Eamon Delaney Irish Independent
Are you enjoying RTE’s quality coverage of the big events at the moment, like on TV’s Prime Time or Claire Byrne Live or the Late Debate over on radio. No, me neither. I haven’t seen their coverage of possible war over North Korea, or analysis of Trump’s antics or debate about whether Leo’s taking the right line on Brexit.
That’s because RTE still clings to the outmoded idea that because the Dail continues to shut down for its ridiculously long holidays, then so should they – at least they, as in the big hitters of RTE’s current affairs department.
But this isn’t the only outmoded idea that RTE clings too. It also clings to the licence fee – the ‘RTE tax’- and incredibly it wants to have it raised, to pay for this summer shutdown ‘public service’. This was the surely optimistic try-on of RTE Director General Dee Forbes when she raised it two weeks ago.
The fact that this proposal was made in the same month that we heard of all those mega RTE salaries, at a station that is losing 20 million euros a year, proves the critics wrong about the state broadcaster not producing comedy. This is comedy gold, except we’re paying for it! Once again, viewers must be wondering if this is why they have to pay a special licence fee to the State broadcaster.
Interestingly, it was exactly this time two years ago when I also wrote about the great RTE summer switch off. At that time, we had lots of political activity and an intense focus on what the next Government would look like, but you wouldn’t have known it from our national broadcaster which was on its customary seasonal shut down. By contrast, TV3 was producing nightly current affairs show, including a‘Late Review’, as well as the Vincent Browne show.
Indeed, it seemed, then as now, that TV3 was putting out more news programming than RTÉ, and the same with Newstalk and Today FM. And yet none of these were getting any share of the licence fee. Nor was it just current affairs: the summer diet of RTE TV continues to be full of repeats and US imports. Its like the Montrose staff just stick in a tape and go home.
So just how valid is the ‘public service’ remit of RTÉ anymore, which merits this special tax?Maybe it exists for GAA coverage, documentaries and late night radio drama, but it is a shrinking function, from a bygone era. And viewers and Government know that.
One plan has been to replace the fee with a wider broadcasting charge, benefiting other suppliers, but this has been scrapped. Meanwhile, an interesting and separate proposal came from Timmy Dooley TD of Fianna Fail, to help fund independent radio, but this hasn’t been picked up on.
In reality, the media landscape is changing fast and in a way that recognises no borders or ‘public service remit’. Viewers watch TV, from all over the globe, on their tablets and phones. Why should they pay an extra RTE tax on broadcasting, when they pay UPC or another provider, for their TV, usually bundled with their broadband and phone. Why should they pay twice?

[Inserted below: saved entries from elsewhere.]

(** * Shallow embedding of the TAXGROK_AI document pipeline

    Covered source:
    - [src/unnamed/part_000]: the upload route [POST] and [determineDocumentType];
    - [src/app/api/documents/[id]/process/route.ts]: the processing route
      [POST] with its event-stream response and [processWithLLM];
    - [src/unnamed/part_002]: [DocumentAIService] ([getProcessorName],
      [extractW2Data], [extractGenericFormFields], [getText],
      [calculateAverageConfidence], ...);
    - [src/unnamed/part_001]: the custom-scenario computation of
      [InteractiveWhatIfScenarios].

    Strings are ASCII strings; JavaScript numbers are exact rationals [Q]
    (floating-point rounding is not modelled). *)

From Stdlib Require Import String Ascii List Bool ZArith QArith Qminmax Lia.
Import ListNotations.
Open Scope string_scope.
Set Warnings "-register-all".

(* ------------------------------------------------------------------ *)
(** ** JavaScript string primitives *)

Module JS.

(** [String.prototype.toLowerCase] on ASCII. *)
Definition lower_ascii (c : ascii) : ascii :=
  let n := nat_of_ascii c in
  if (65 <=? n)%nat && (n <=? 90)%nat then ascii_of_nat (n + 32) else c.

Fixpoint toLowerCase (s : string) : string :=
  match s with
  | EmptyString => EmptyString
  | String c s' => String (lower_ascii c) (toLowerCase s')
  end.

(** [String.prototype.includes]: [includes s sub] is [s.includes(sub)]. *)
Fixpoint includes (s sub : string) : bool :=
  prefix sub s ||
  match s with
  | EmptyString => false
  | String _ s' => includes s' sub
  end.

(** The character class [[a-zA-Z0-9]]. *)
Definition is_alnum (c : ascii) : bool :=
  let n := nat_of_ascii c in
  ((48 <=? n)%nat && (n <=? 57)%nat) || ((65 <=? n)%nat && (n <=? 90)%nat)
  || ((97 <=? n)%nat && (n <=? 122)%nat).

(** [s.replace(/[^a-zA-Z0-9]/g, '')]. *)
Fixpoint strip_non_alnum (s : string) : string :=
  match s with
  | EmptyString => EmptyString
  | String c s' =>
      if is_alnum c then String c (strip_non_alnum s') else strip_non_alnum s'
  end.

Fixpoint drop_ws (l : list ascii) : list ascii :=
  match l with
  | c :: l' =>
      let n := nat_of_ascii c in
      if ((9 <=? n)%nat && (n <=? 13)%nat) || (n =? 32)%nat then drop_ws l' else l
  | [] => []
  end.

(** [String.prototype.trim] on ASCII whitespace. *)
Definition trim (s : string) : string :=
  string_of_list_ascii (rev (drop_ws (rev (drop_ws (list_ascii_of_string s))))).

(** [s.substring(a, b)]: both bounds clamped to the length, swapped when
    [a > b]. *)
Definition substring (a b : nat) (s : string) : string :=
  let a' := Nat.min a (String.length s) in
  let b' := Nat.min b (String.length s) in
  String.substring (Nat.min a' b') (Nat.max a' b' - Nat.min a' b') s.

(** JavaScript truthiness of a string. *)
Definition truthy_str (s : string) : bool :=
  match s with EmptyString => false | _ => true end.

(** [s.split(sep)] for a one-character separator. *)
Fixpoint split (sep : ascii) (s : string) : list string :=
  match s with
  | EmptyString => [""]
  | String c rest =>
      if Ascii.eqb c sep then "" :: split sep rest
      else match split sep rest with
           | x :: xs => String c x :: xs
           | [] => [String c ""]
           end
  end.

End JS.

(* ------------------------------------------------------------------ *)
(** ** Document types (the Prisma enum [DocumentType]) *)

Inductive DocumentType :=
| W2
| FORM_1099_INT
| FORM_1099_DIV
| FORM_1099_MISC
| FORM_1099_NEC
| FORM_1099_R
| FORM_1099_G
| OTHER_TAX_DOCUMENT
| UNKNOWN.

Definition DocumentType_eqb (a b : DocumentType) : bool :=
  match a, b with
  | W2, W2 | FORM_1099_INT, FORM_1099_INT | FORM_1099_DIV, FORM_1099_DIV
  | FORM_1099_MISC, FORM_1099_MISC | FORM_1099_NEC, FORM_1099_NEC
  | FORM_1099_R, FORM_1099_R | FORM_1099_G, FORM_1099_G
  | OTHER_TAX_DOCUMENT, OTHER_TAX_DOCUMENT | UNKNOWN, UNKNOWN => true
  | _, _ => false
  end.

(* ------------------------------------------------------------------ *)
(** ** Upload route: [determineDocumentType] (part_000, lines 100-129) *)

Module Upload.

Definition determineDocumentType (fileName : string) : DocumentType :=
  let lowerName := JS.toLowerCase fileName in
  if JS.includes lowerName "w-2" || JS.includes lowerName "w2" then W2
  else if JS.includes lowerName "1099-int" then FORM_1099_INT
  else if JS.includes lowerName "1099-div" then FORM_1099_DIV
  else if JS.includes lowerName "1099-misc" then FORM_1099_MISC
  else if JS.includes lowerName "1099-nec" then FORM_1099_NEC
  else if JS.includes lowerName "1099-r" then FORM_1099_R
  else if JS.includes lowerName "1099-g" then FORM_1099_G
  else if JS.includes lowerName "1099" then OTHER_TAX_DOCUMENT
  else UNKNOWN.

(** The priority table of the spec (section 4.1), read as written: a list
    of (patterns, type) rows, checked in order, first match wins. *)
Definition spec_priority_table : list (list string * DocumentType) :=
  [ (["w-2"; "w2"], W2);
    (["1099-int"], FORM_1099_INT);
    (["1099-div"], FORM_1099_DIV);
    (["1099-misc"], FORM_1099_MISC);
    (["1099-nec"], FORM_1099_NEC);
    (["1099-r"], FORM_1099_R);
    (["1099-g"], FORM_1099_G);
    (["1099"], OTHER_TAX_DOCUMENT) ].

Fixpoint spec_first_match (lowered : string)
    (rows : list (list string * DocumentType)) : DocumentType :=
  match rows with
  | [] => UNKNOWN
  | (pats, t) :: rows' =>
      if existsb (JS.includes lowered) pats then t
      else spec_first_match lowered rows'
  end.

Definition spec_inferred_type (fileName : string) : DocumentType :=
  spec_first_match (JS.toLowerCase fileName) spec_priority_table.

End Upload.

(* ------------------------------------------------------------------ *)
(** ** JSON values and thrown errors *)

Definition documentTypeName (t : DocumentType) : string :=
  match t with
  | W2 => "W2" | FORM_1099_INT => "FORM_1099_INT" | FORM_1099_DIV => "FORM_1099_DIV"
  | FORM_1099_MISC => "FORM_1099_MISC" | FORM_1099_NEC => "FORM_1099_NEC"
  | FORM_1099_R => "FORM_1099_R" | FORM_1099_G => "FORM_1099_G"
  | OTHER_TAX_DOCUMENT => "OTHER_TAX_DOCUMENT" | UNKNOWN => "UNKNOWN"
  end.

(** A JavaScript value as it travels through [JSON.parse] / [JSON.stringify]. *)
Inductive Json :=
| JNull
| JBool (b : bool)
| JNum (q : Q)
| JStr (s : string)
| JArr (l : list Json)
| JObj (props : list (string * Json)).

(** JavaScript truthiness of a JSON value. *)
Definition truthy (v : Json) : bool :=
  match v with
  | JNull => false
  | JBool b => b
  | JNum q => negb (Qeq_bool q 0)
  | JStr s => JS.truthy_str s
  | JArr _ | JObj _ => true
  end.

(** [v || d] *)
Definition js_or (v : Json) (d : Json) : Json := if truthy v then v else d.

(** Property read [o.k] of an object; [None] is [undefined]. *)
Definition get_prop (props : list (string * Json)) (k : string) : option Json :=
  match find (fun p => String.eqb (fst p) k) props with
  | Some (_, v) => Some v
  | None => None
  end.

(** Property write [o[k] = v]: an existing key keeps its position, a new key
    is appended (JavaScript insertion order). *)
Fixpoint set_prop (props : list (string * Json)) (k : string) (v : Json)
    : list (string * Json) :=
  match props with
  | [] => [(k, v)]
  | (k', v') :: rest =>
      if String.eqb k' k then (k', v) :: rest else (k', v') :: set_prop rest k v
  end.

(** The errors the code throws (all are plain [Error]s in the source; the
    constructors name their origin). *)
Inductive Err :=
| ErrNo1099Processor (dt : DocumentType)   (* getProcessorName *)
| ErrMissingGoogleConfig                   (* createDocumentAIConfig *)
| ErrDocAIClient                           (* client.processDocument rejects *)
| ErrFetch                                 (* fetch rejects (network) *)
| ErrNoDocumentReturned                    (* processDocument, no result.document *)
| ErrReadFile                              (* fs readFile rejects *)
| ErrLLMApi (status : Z)                   (* processWithLLM, !response.ok *)
| ErrNoContent                             (* processWithLLM, !content *)
| ErrSyntax                                (* JSON.parse / response.json() *)
| ErrType                                  (* property read on null/undefined *)
| ErrStreamClosed                          (* controller.enqueue after cancel *)
| ErrRecordNotFound                        (* prisma update of a missing row *)
| ErrValidation                            (* prisma rejects a value of the wrong type *)
| ErrFs.                                   (* fs mkdir / writeFile rejects *)

Inductive Fallible (A : Type) :=
| Ok (a : A)
| Throw (e : Err).
Arguments Ok {A} a.
Arguments Throw {A} e.

Definition fbind {A B} (m : Fallible A) (k : A -> Fallible B) : Fallible B :=
  match m with Ok a => k a | Throw e => Throw e end.

Notation "'let*' x ':=' m 'in' k" := (fbind m (fun x => k))
  (at level 200, x name, m at level 100, k at level 200).

(* ------------------------------------------------------------------ *)
(** ** Document AI provider (part_002, [DocumentAIService]) *)

Module DocAI.

Record TextSegment := { startIndex : option nat; endIndex : option nat }.
Record TextAnchor := { textSegments : list TextSegment }.
Record Layout := { textAnchor : option TextAnchor; confidence : option Q }.
Record FormField := { fieldName : option Layout; fieldValue : option Layout }.
Record Page := { formFields : list FormField }.
Record Entity := { etype : string; etextAnchor : option TextAnchor;
                   econfidence : option Q }.
(** The provider's [document]; an absent [entities] / [pages] /
    [formFields] array behaves as the empty one in every function below. *)
Record PDocument := { text : string; entities : list Entity; pages : list Page }.

Record DocumentAIConfig := {
  projectId : string; location : string;
  w2ProcessorId : string; form1099ProcessorId : string }.

Record ExtractedTaxData := {
  xdocumentType : Json; xocrText : Json; xextractedData : Json;
  xconfidence : Q }.

(** [getText] *)
Definition getText (ta : option TextAnchor) (fullText : string) : string :=
  match ta with
  | None => ""
  | Some a =>
      match textSegments a with
      | [] => ""
      | segment :: _ =>
          let start := match startIndex segment with Some n => n | None => 0%nat end in
          let stop := match endIndex segment with
                      | Some (S n) => S n
                      | _ => String.length fullText
                      end in
          JS.trim (JS.substring start stop fullText)
      end
  end.

(** The label and value texts of a form field, when both text anchors are
    present (the guard [!field.fieldName?.textAnchor || ...]). *)
Definition field_texts (f : FormField) (fullText : string) : option (string * string) :=
  match fieldName f, fieldValue f with
  | Some {| textAnchor := Some na |}, Some {| textAnchor := Some va |} =>
      Some (getText (Some na) fullText, getText (Some va) fullText)
  | _, _ => None
  end.

Definition first_page_fields (d : PDocument) : list FormField :=
  match pages d with p :: _ => formFields p | [] => [] end.

(** The normalisation [s.toLowerCase().replace(/[^a-zA-Z0-9]/g, '')]. *)
Definition normalize (s : string) : string := JS.strip_non_alnum (JS.toLowerCase s).

(** The inner [for ... of Object.entries(dataObject)] loop with its
    [break]: the first key whose normalisation matches. *)
Fixpoint first_matching_key (normalizedFieldName : string)
    (entries : list (string * Json)) : option string :=
  match entries with
  | [] => None
  | (key, _) :: rest =>
      let normalizedKey := normalize key in
      if JS.includes normalizedFieldName normalizedKey
         || JS.includes normalizedKey normalizedFieldName
      then Some key
      else first_matching_key normalizedFieldName rest
  end.

(** One iteration of the [forEach] of [extractGenericFormFields]. *)
Definition generic_field_step (fullText : string) (dataObject : list (string * Json))
    (field : FormField) : list (string * Json) :=
  match field_texts field fullText with
  | None => dataObject
  | Some (fieldName, fieldValue) =>
      match first_matching_key (normalize fieldName) dataObject with
      | Some key => set_prop dataObject key (JStr fieldValue)
      | None => dataObject
      end
  end.

(** [extractGenericFormFields]: mutates [dataObject]; modelled as returning
    its final contents. *)
Definition extractGenericFormFields (d : PDocument) (dataObject : list (string * Json))
    : list (string * Json) :=
  fold_left (generic_field_step (text d)) (first_page_fields d) dataObject.

Definition blank (keys : list string) : list (string * Json) :=
  map (fun k => (k, JStr "")) keys.

Definition w2Keys : list string :=
  ["employerName"; "employerEIN"; "employerAddress"; "employeeName";
   "employeeSSN"; "employeeAddress"; "wages"; "federalTaxWithheld";
   "socialSecurityWages"; "socialSecurityTaxWithheld"; "medicareWages";
   "medicareTaxWithheld"; "socialSecurityTips"; "allocatedTips";
   "stateWages"; "stateTaxWithheld"; "localWages"; "localTaxWithheld"].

It is tough for RTÉ. They have suffered pay cuts and redundancies and got into shape for the new media world, only to be faced by the intense competition of a very open market. And these RTÉ cuts are in marked contrast to the other commercial State companies, incidentally, which ignored Government directions on reforms.
But technology has caught up with the dominance of State TV channels everywhere. Huge amounts of advertising revenue now leave Ireland every week and go to Google and Sky. Irish television has to compete against a great amount of English-language broadcasting from elsewhere. This really hurts RTÉ but also TV3 and UTV. However, the latter have to get on with it, whereas RTÉ expects a dig out from the State.
One argument is that RTÉ should abandon advertising altogether and go for a pure licence-fee model, like the BBC. But, at present, RTÉ is having it both ways, and gets the licence fee and the ad revenue. It thus drives down the price of advertising, thereby further unfairly damaging its competitors. RTÉ can effectively cross-subsidise from the licence fee and continue to run deficits, as it has done for many years.
RTÉ also distorts the market for newspapers and other media outlets, since the licence fee allows it to create a daily news website which is a direct rival to the newspapers, some of whom now have pay walls. All of this is very unfair and distorts the market.
Granted, RTE is selling Montrose land and seeking more cuts and redundancies but those big star salaries are an embarrassment. Its not as if some of these stars would get the same elsewhere. And what about the many people in RTE administration who are on much higher salaries than they’d get in an independent media company – working alongside colleagues on much less. Old habits endure, and the unions dominate.
And yet there is no reason why RTE cant get fit and lean and fully embrace the open market of competition. The station still gets very high ratings and it shouldn’t need a constant leg up from the State – and nor our licence fee. The other radio and TV stations don’t get it, after all and nor do the newspapers. It’s time Montrose faced the open market like everyone else.